_WHAT IS NEEDED_: "cbn [digits]. cbn" appears in one line of the records below. Output that line and each one after it, exactly, through the last line.

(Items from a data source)
# # #
(** A significant difference is a difference of the means. *)
Lemma significant_means_differ (a b : list R) :
  lt (pValue (welchTTest (reals a) (reals b))) (decimal 5 2) = true ->
  meanR a <> meanR b.
Proof.
  intros Hsig Hmean.
  destruct (Nat.leb_spec 2 (length a)) as [Ha | Ha];
  [ destruct (Nat.leb_spec 2 (length b)) as [Hb | Hb];
    [ destruct (Rlt_dec 0 (seR a b)) as [Hse | Hse] | ] | ].
  - rewrite (@welchTTest_reals a b Ha Hb Hse) in Hsig. cbn [pValue] in Hsig.
    assert (Ht : tR a b = 0) by (unfold tR; rewrite Hmean; unfold Rdiv; ring).
    rewrite Ht in Hsig. unfold pR in Hsig. rewrite Rabs_R0 in Hsig.
    replace (0 / R_sqrt.sqrt 2) with 0 in Hsig by (unfold Rdiv; ring).
    rewrite tail_0 in Hsig. cbn [lt decimal exact xlt] in Hsig.
    destruct (Rlt_dec _ _) as [Hlt | _]; [ | discriminate ].
    simpl in Hlt. lra.
  - rewrite welchTTest_reals_undefined in Hsig by tauto. discriminate.
  - rewrite welchTTest_reals_undefined in Hsig by (intros (_ & ? & _); lia). discriminate.
  - rewrite welchTTest_reals_undefined in Hsig by (intros (? & _); lia). discriminate.
Qed.

End VerdictFacts.

Section VerdictTheorems.

Import Exact OnReals ExactFacts PValue SummaryOnReals SummaryFacts.
Import ReportOnReals ReportOnRealsFacts WelchOnReals WelchOnRealsFacts VerdictFacts.
Local Open Scope R_scope.

(** X14.  In exact arithmetic, on a batch whose successful rows carry finite
    times, a comparison the report calls significant always names as the
    faster of the two the facilitator whose mean facilitation time is
    strictly the smaller; a comparison it does not call significant names
    none. *)
Theorem analyzeData_names_the_smaller_mean (data : list (BenchmarkRow xreal)) :
  complete data = true ->
  timed data = true ->
  (Z.of_nat (length data) <= 4294967295)%Z ->
  exists r, analyzeData data = Returned r
    /\ forall c, In c (comparisons r) ->
         (significant c = false -> faster c = None)
         /\ (significant c = true ->
             exists m1 m2 : R,
               mean (facilitation (entryOf data (f1 c))) = Some m1
               /\ mean (facilitation (entryOf data (f2 c))) = Some m2
               /\ diff c = Some (m1 - m2)
               /\ ((m1 < m2 /\ faster c = Some (f1 c))
                   \/ (m2 < m1 /\ faster c = Some (f2 c)))).
Proof.
  intros Hc Hm Hmax. destruct (analyzeData_complete data Hc Hmax) as [r Hr].
  exists r. split; [ exact Hr | ].
  destruct (analyzeData_returned data Hr) as (Hfs & _ & Hcs & _).
  intros c Hin. rewrite Hcs in Hin.
  apply in_map_iff in Hin as ([a b] & <- & Hab). cbn [fst snd].
  apply unorderedPairs_In in Hab as [Ha Hb]. rewrite Hfs in Ha, Hb.
  unfold directComparison. cbv zeta. cbn [significant faster f1 f2 diff].
  split; [ now intros -> | ].
  intros Hsig. rewrite Hsig.
  destruct (@timed_times data a Hm) as [xs Hxs].
  destruct (@timed_times data b Hm) as [ys Hys].
  assert (Hxne : xs <> []).
  { intros ->. apply (facilitatorData_nonempty data a Ha).
    unfold timesOf in Hxs. now apply map_eq_nil in Hxs. }
  assert (Hyne : ys <> []).
  { intros ->. apply (facilitatorData_nonempty data b Hb).
    unfold timesOf in Hys. now apply map_eq_nil in Hys. }
  unfold entryOf. cbn [facilitation].
  rewrite Hxs, Hys in *. rewrite (mean_reals Hxne), (mean_reals Hyne).
  exists (meanR xs), (meanR ys).
  split; [ reflexivity | ]. split; [ reflexivity | ]. split; [ reflexivity | ].
  pose proof (@significant_means_differ xs ys Hsig) as Hne.
  cbn [minus lt of_int exact lift2 xlt].
  destruct (Rlt_dec (meanR xs - meanR ys) (IZR 0)) as [Hlt | Hge].
  - left. split; [ lra | reflexivity ].
  - right. split; [ lra | reflexivity ].
Qed.

Lemma analyzeData_names_the_smaller_mean_witness :
  complete twoFacilitators = true /\ timed twoFacilitators = true
  /\ exists r, analyzeData twoFacilitators = Returned r
       /\ forall c, In c (comparisons r) -> significant c = false -> faster c = None.
Proof.
  split; [ reflexivity | ]. split; [ reflexivity | ].
  destruct (@analyzeData_names_the_smaller_mean twoFacilitators) as (r & Hr & Hall).
  - reflexivity.
  - reflexivity.
  - simpl. lia.
  - exists r. split; [ exact Hr | ]. intros c Hin. now apply Hall.
Defined.

End VerdictTheorems.

(* ================================================================= *)
(** ** The summaries of the drivers *)

Section SummaryVariants.

Context {num : Type} `{JsNumber num}.
Local Open Scope js_scope.

(** X15.  The summary of the main drivers is the analyzer's, field for field:
    on every array, [calculateStats] of [benchmark-main.ts] returns the
    mean, standard deviation, median, minimum, maximum and coefficient of
    variation that [calculateStats] of [analyze-benchmark.ts] returns. *)
Theorem Main_calculateStats_is_the_analyzers (values : list (value num)) :
  Main.calculateStats values
  = {| Main.mean := mean (calculateStats values);
       Main.std := std (calculateStats values);
       Main.median := median (calculateStats values);
       Main.min := min (calculateStats values);
       Main.max := max (calculateStats values);
       Main.cv := cv (calculateStats values) |}.
Proof.
  unfold Main.calculateStats, calculateStats. cbv zeta.
  destruct (Nat.eqb (length values) 0); reflexivity.
Qed.

(** X16.  The summary of the pilot drivers agrees with the analyzer's on the
    mean always, on the standard deviation from two values on, and on the
    coefficient of variation when, besides, the mean is positive. *)
Theorem Pilot_calculateStats_agrees_from_two_values (values : list (value num)) :
  (2 <= length values)%nat ->
  Pilot.mean (Pilot.calculateStats values) = mean (calculateStats values)
  /\ Pilot.std (Pilot.calculateStats values) = std (calculateStats values)
  /\ (lt (of_int 0) (mean (calculateStats values)) = true ->
      Pilot.cv (Pilot.calculateStats values) = cv (calculateStats values)).
Proof.
  intros Hn. unfold Pilot.calculateStats, calculateStats. cbv zeta.
  destruct (Nat.eqb_spec (length values) 0) as [H0 | _]; [ lia | ].
  destruct (Nat.ltb_spec 1 (length values)) as [_ | H1]; [ | lia ].
  cbn [Pilot.mean Pilot.std Pilot.cv mean std cv].
  repeat split. unfold zero. now intros ->.
Qed.

End SummaryVariants.

Section SummaryVariantsRuns.

Import Binary64 Binary64Facts.
Local Open Scope float_scope.

Lemma Pilot_calculateStats_agrees_from_two_values_witness :
  (2 <= length threeValues)%nat
  /\ Pilot.std (Pilot.calculateStats threeValues) = std (calculateStats threeValues).
Proof.
  split; [ simpl; lia | ].
  apply (@Pilot_calculateStats_agrees_from_two_values float _ threeValues).
  simpl. lia.
Defined.

(** X17.  On a single value the summaries part ways.  The pilot drivers divide
    the squared deviation by [n - 1 = 0]: their standard deviation and
    coefficient of variation are NaN, whatever the value.  The analyzer and
    the main drivers take the variance of a single value to be 0: their
    standard deviation is 0, and so is the analyzer's standard error. *)
Theorem calculateStats_single_value (v : value float) :
  Pilot.std (Pilot.calculateStats [v]) = nan
  /\ Pilot.cv (Pilot.calculateStats [v]) = nan
  /\ std (calculateStats [v]) = 0
  /\ se (calculateStats [v]) = 0
  /\ Main.std (Main.calculateStats [v]) = 0.
Proof.
  assert (Hvar : (sum_sq_dev [v] (sum [v] / len [v]) / (len [v] - of_int 1))%js = nan).
  { change (len [v]) with 1. change (1 - of_int 1)%js with 0.
    unfold sum, sum_sq_dev. cbn [fold_left Math_pow].
    change (@of_int float _ 0%Z) with 0. change (@of_int float _ 1%Z) with 1.
    cbn [plus minus times divide binary64].
    apply (@zeroOrNaN_div_zero _
             (@zeroOrNaN_square _ (single_deviation (ToNumber v)))). }
  unfold Pilot.calculateStats, Main.calculateStats, calculateStats.
  cbn [length Nat.eqb Nat.ltb Nat.leb]. cbv zeta.
  cbn [Pilot.std Pilot.cv std se Main.std]. rewrite Hvar.
  cbn [Math_sqrt divide times binary64].
  change (sqrt nan) with nan. rewrite nan_div_l.
  repeat split.
Qed.

End SummaryVariantsRuns.

(* ================================================================= *)
(** ** Ingestion, field by field *)

Module IngestionFacts.

Import Str StrFacts StrTerms.
Local Open Scope string_scope.

Lemma split_length (sep : ascii) (s : string) :
  length (split sep s) = S (occurrences sep s).
Proof.
  induction s as [| c s IH]; [ reflexivity | ].
  cbn [split occurrences]. destruct (Ascii.eqb c sep); cbn [length].
  - now rewrite IH.
  - destruct (split sep s) as [| fld rest]; [ discriminate | ]. exact IH.
Qed.

Lemma trimEnd_app (a b : string) :
  trimEnd (a ++ b) = if String.eqb (trimEnd b) "" then trimEnd a else a ++ trimEnd b.
Proof.
  induction a as [| c a IH]; cbn [append trimEnd].
  - destruct (trimEnd b); reflexivity.
  - rewrite IH. destruct (String.eqb (trimEnd b) "") eqn:E; [ reflexivity | ].
    destruct (a ++ trimEnd b) eqn:E'; [ | reflexivity ].
    destruct a; cbn in E'; [ | discriminate ].
    rewrite E' in E. discriminate.
Qed.

Lemma trimEnd_contains (c : ascii) (s : string) :
  contains c s = false -> contains c (trimEnd s) = false.
Proof.
  induction s as [| d s IH]; [ reflexivity | ].
  cbn [contains trimEnd]. intros Hc. apply orb_false_iff in Hc as [Hd Hs].
  specialize (IH Hs).
  destruct (trimEnd s) as [| a t].
  - destruct (isWhiteSpace d); cbn [contains]; rewrite ?Hd; reflexivity.
  - cbn [contains] in *. rewrite Hd. exact IH.
Qed.

Lemma digits_numeral_app (d : Decimal.uint) (rest : string) :
  startsWithDigit rest = false ->
  digits (NilEmpty.string_of_uint d ++ rest) = d.
Proof.
  intros Hrest.
  induction d; cbn [NilEmpty.string_of_uint append digits digit]; try congruence.
  destruct rest as [| c rest]; [ reflexivity | ].
  cbn [digits]. cbn [startsWithDigit] in Hrest.
  destruct (digit c); [ discriminate | reflexivity ].
Qed.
# # #
_ANSWER_:
  cbn [digits]. cbn [startsWithDigit] in Hrest.
  destruct (digit c); [ discriminate | reflexivity ].
Qed.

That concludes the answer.